PlusAchtergrond
Beving in Turkije en Syrië: ‘Ongekende omvang, sinds er gemeten wordt hebben we nooit zoiets gezien’
De aardbeving in het zuiden van Turkije en het noorden van Syrië is er een van ongekende grootte. Geoloog Rob Govers: ‘We hebben sinds het begin van de metingen daar nog nooit iets van deze omvang gezien.’
Een aardbeving in deze delen van Turkije en Syrië is bepaald geen verrassing. Vlakbij de zwaar getroffen Turkse stad Gaziantep ligt een ‘bijzonder grote breuk’, die vanaf de havenstad Iskenderun in noordoostelijke richting loopt. “Het is een bekende breuklijn,” zegt Rob Govers, universitair hoofddocent in tektonofysica aan de Universiteit Utrecht, oftewel het onderzoek naar verschuivingen van delen van de aardkorst.
“Maar normaal gesproken zien we daar niet zoveel beweging. Sinds er serieus gemeten wordt, zo sinds het begin van de vorige eeuw, hebben we nooit iets van deze omvang gezien.”
De aardbeving die Turkije en Syrië maandag trof was 7,8 op de Schaal van Richter. De laatste keer dat het noordwesten van Turkije getroffen werd door dergelijke aardbeving was in 1999. Daarbij waren 18.000 doden te betreuren. Maandag volgden meer bevingen, waarvan een met een kracht van 7,5 op de Schaal van Richter.
Bij de aardbevingen in Gaziantep is er sprake van een zogenaamde ‘zij-schuiving’, zegt Govers.
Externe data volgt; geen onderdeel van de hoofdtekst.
(* ===================================================================== *)
(** ** The period resolver *)
(* ===================================================================== *)

Lemma find_current_run descriptors s :
  exists r,
    find_first (fun e => getprop e "is_current") descriptors s = (r, s)
    /\ match r with
       | Ret found => or_else (optchain found "id") (VNum 11) = current_id descriptors
       | Throw _ => current_id descriptors = VNum 11
       | Diverge => False
       end.
Proof.
  induction descriptors as [|d rest IH].
  - eexists. split; reflexivity.
  - cbn [find_first current_id]. unfold bind at 1, getprop at 1.
    destruct (nullish d) eqn:Hd.
    + eexists. split; reflexivity.
    + rewrite ret_run.
      destruct (truthy (field d "is_current")).
      * eexists. split; [reflexivity|]. cbn beta iota.
        rewrite (optchain_defined _ _ Hd). reflexivity.
      * exact IH.
Qed.

Lemma cron_getCurrentGW_run w s :
  Cron.getCurrentGW w s
  = (Ret (period_of (fetch w bootstrap_url Cron.headers)),
     logged s [EFetch bootstrap_url]).
Proof.
  unfold Cron.getCurrentGW, Cron.fetchFPL, period_of, page_of.
  fold bootstrap_url.
  unfold try_catch, bind at 1 2. rewrite emit_run.
  destruct (fetch w bootstrap_url Cron.headers) as [e|st [data|]];
    [reflexivity| |destruct (is_ok st); reflexivity].
  destruct (is_ok st); [|reflexivity]. cbn [negb]. rewrite ret_run.
  unfold bind at 1, getprop at 1.
  destruct (nullish data) eqn:Hd.
  { destruct data; try discriminate; reflexivity. }
  rewrite ret_run. unfold bind.
  destruct (field data "events") as [| | | | |descriptors|]; try reflexivity.
  cbn [call_find].
  destruct (find_current_run descriptors (logged s [EFetch bootstrap_url]))
    as (r & -> & Hr).
  destruct r as [found|e|]; [rewrite ret_run, Hr|rewrite Hr|destruct Hr];
    reflexivity.
Qed.

Lemma manual_getCurrentGW_cron : Manual.getCurrentGW = Cron.getCurrentGW.
Proof. reflexivity. Qed.

Lemma legacy_getCurrentGW_run w s :
  Legacy.getCurrentGW w s
  = (Ret (period_of (fetch w bootstrap_url [])),
     logged s [EFetch bootstrap_url]).
Proof.
  unfold Legacy.getCurrentGW, Legacy.fetchFPL, period_of, page_of.
  fold bootstrap_url.
  unfold try_catch, bind at 1 2. rewrite emit_run.
  destruct (fetch w bootstrap_url []) as [e|st [data|]];
    [reflexivity| |destruct (is_ok st); reflexivity].
  destruct (is_ok st); [|reflexivity]. cbn [negb]. rewrite ret_run.
  unfold bind at 1, getprop at 1.
  destruct (nullish data) eqn:Hd.
  { destruct data; try discriminate; reflexivity. }
  rewrite ret_run. unfold bind.
  destruct (field data "events") as [| | | | |descriptors|]; try reflexivity.
  cbn [call_find].
  destruct (find_current_run descriptors (logged s [EFetch bootstrap_url]))
    as (r & -> & Hr).
  destruct r as [found|e|]; [rewrite ret_run, Hr|rewrite Hr|destruct Hr];
    reflexivity.
Qed.

Lemma period_of_fails w hdrs url :
  fails w hdrs url -> period_of (fetch w url hdrs) = VNum 11.
Proof.
  unfold fails, period_of, page_of.
  destruct (fetch w url hdrs) as [e|st [data|]]; try reflexivity.
  intros [->|H]; [reflexivity|discriminate].
Qed.

Lemma current_id_unflagged descriptors :
  (forall d, In d descriptors -> ~ flagged d) ->
  current_id descriptors = VNum 11.
Proof.
  induction descriptors as [|d rest IH]; intros H; [reflexivity|].
  cbn [current_id]. destruct (nullish d) eqn:Hd; [reflexivity|].
  destruct (truthy (field d "is_current")) eqn:Hc.
  - exfalso. apply (H d (or_introl eq_refl)). split; assumption.
  - apply IH. intros y Hy. apply H. right. exact Hy.
Qed.

Lemma current_id_first before d after :
  Forall (fun y => nullish y = false
                   /\ truthy (field y "is_current") = false) before ->
  flagged d ->
  current_id (before ++ d :: after)
  = if truthy (field d "id") then field d "id" else VNum 11.
Proof.
  intros Hb [Hd Hc]. induction Hb as [|y rest [Hy Hyc] Hrest IH];
    cbn [app current_id].
  - rewrite Hd, Hc. reflexivity.
  - rewrite Hy, Hyc. exact IH.
Qed.

Lemma period_of_resolves w hdrs :
  resolves w hdrs (Ret (period_of (fetch w bootstrap_url hdrs))).
Proof.
  split; [eexists; reflexivity|]. split.
  - intros H. rewrite (period_of_fails _ _ _ H). reflexivity.
  - intros descriptors (st & data & Hf & Hok & Hev).
    assert (Hp : period_of (fetch w bootstrap_url hdrs) = current_id descriptors).
    { unfold period_of, page_of. rewrite Hf, Hok, Hev. reflexivity. }
    rewrite Hp. split.
    + intros H. rewrite (current_id_unflagged _ H). reflexivity.
    + intros before d after -> Hb Hd.
      rewrite (current_id_first _ _ _ Hb Hd). reflexivity.
Qed.

(** C7, as the spec states it, fails: the descriptor flagged as current has
    identifier 0, and the resolver returns 11. *)
Lemma period_resolver_skips_identifier_zero :
  fetch Scenario.season0 bootstrap_url Cron.headers
  = Scenario.ok (Scenario.bootstrap
                   [Scenario.period 0 true; Scenario.period 1 false])
  /\ flagged (Scenario.period 0 true)
  /\ field (Scenario.period 0 true) "id" = VNum 0
  /\ fst (Cron.getCurrentGW Scenario.season0 initial) = Ret (VNum 11)
  /\ fst (Legacy.getCurrentGW Scenario.season0 initial) = Ret (VNum 11).
Proof. repeat split; vm_compute; reflexivity. Qed.

(** C7, amended.  In each of the three files the period resolver returns a
    value and never throws; it returns 11 when the bootstrap request fails,
    when the descriptor list is empty or holds no descriptor flagged as
    current; otherwise it returns the identifier of the first flagged
    descriptor when that identifier is truthy, and 11 when it is not. *)
Theorem period_resolver_falls_back (w : world) (s : state) :
  resolves w Cron.headers (fst (Cron.getCurrentGW w s))
  /\ resolves w Manual.headers (fst (Manual.getCurrentGW w s))
  /\ resolves w [] (fst (Legacy.getCurrentGW w s)).
Proof.
  rewrite manual_getCurrentGW_cron, cron_getCurrentGW_run,
    legacy_getCurrentGW_run. cbn [fst].
  split; [|split]; apply period_of_resolves.
Qed.

Lemma season12_serves hdrs :
  serves_bootstrap Scenario.season12 hdrs
    ([Scenario.period 11 false] ++ Scenario.period 12 true :: []).
Proof. eexists _, _. repeat split; reflexivity. Defined.

Lemma period_resolver_falls_back_witness :
  fst (Cron.getCurrentGW Scenario.season12 initial) = Ret (VNum 12).
Proof.
  destruct (period_resolver_falls_back Scenario.season12 initial)
    as [(_ & _ & H) _].
  destruct (H _ (season12_serves Cron.headers)) as [_ Hfirst].
  apply (Hfirst [Scenario.period 11 false] (Scenario.period 12 true) [] eq_refl).
  - repeat constructor.
  - split; reflexivity.
Defined.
De tektonische platen die hier liggen, schuiven langs elkaar heen, niet over elkaar. “Daarom is er bijvoorbeeld nu geen tsunami ontstaan in de baai van Iskenderun. Turkije kent overigens twee grote breuklijnen. Deze, die de scheiding vormt met de Arabische plaat, en eentje die langs de Turkse Zwarte-Zeekust loopt. Die is duizend kilometer lang en scheidt de Euraziatische plaat van de Afrikaanse plaat. Turkije is zelf eigenlijk ook een soort plaat, die onafhankelijk beweegt van de platen die eromheen liggen. Geologisch gezien is het een zooitje.”
Betonnen palen
Op internet circuleren talloze videobeelden van gebouwen die als kaartenhuizen ineenstortten. Volgens Govers zijn er een paar factoren die de schade behoorlijk vergroten. “Ongelukkig genoeg is dit deel van Turkije en Syrië een politiek omstreden gebied. Hier wonen voornamelijk Koerden. En die staan niet vooraan als het gaat om serieuze investeringen in de infrastructuur.”
Een andere kwestie is volgens Govers een typisch Turkse: de wijze waarop de onroerendgoedbelasting wordt berekend. “Je ogb wordt bepaald door de ‘voetafdruk’ van je gebouw, dus de oppervlakte op grondniveau. Hoe kleiner de begane vloer, hoe minder belasting je betaalt. Bij veel huizen zie je vervolgens dat de eerste verdieping veel breder (en hoger) is. Scheelt dus in de kosten, maar het maakt het gebouw niet stabieler. Hier kan dus door de overheid vrij makkelijk iets aan gedaan worden.”
Bovendien zijn veel gebouwen kwetsbaar door de manier waarop ze zijn gebouwd. Zo wordt in de regio veel gebruik gemaakt van pilaren om de eerste verdiepingen van gebouwen te ondersteunen. “In de historische steden aan de Turkse noordkust zijn die palen van hout. Dat heeft als voordeel dat ze heel buigzaam zijn: ze vangen daardoor de trillingen op. Maar bij modernere steden zijn die palen doorgaans van beton, en dat is hartstikke star. Gebouwen storten hierdoor sneller in.”
De derde complicatie, volgens Govers ook een typisch Turks probleem: de snelle groei van enkele grote steden. “Dit zal mogelijk ook voor Gaziantep gelden. Hier zijn enorm veel vluchtelingen uit Syrië opgevangen, waardoor er zonder enig toezicht in rap tempo heel veel is bijgebouwd.” Tel dit allemaal bij elkaar op en je komt op zeer onheilspellende schattingen van slachtoffers en schade. Nu al wordt gerekend op maximaal tienduizend doden, zegt Govers. “En de economische verliezen kunnen in de miljarden lopen.”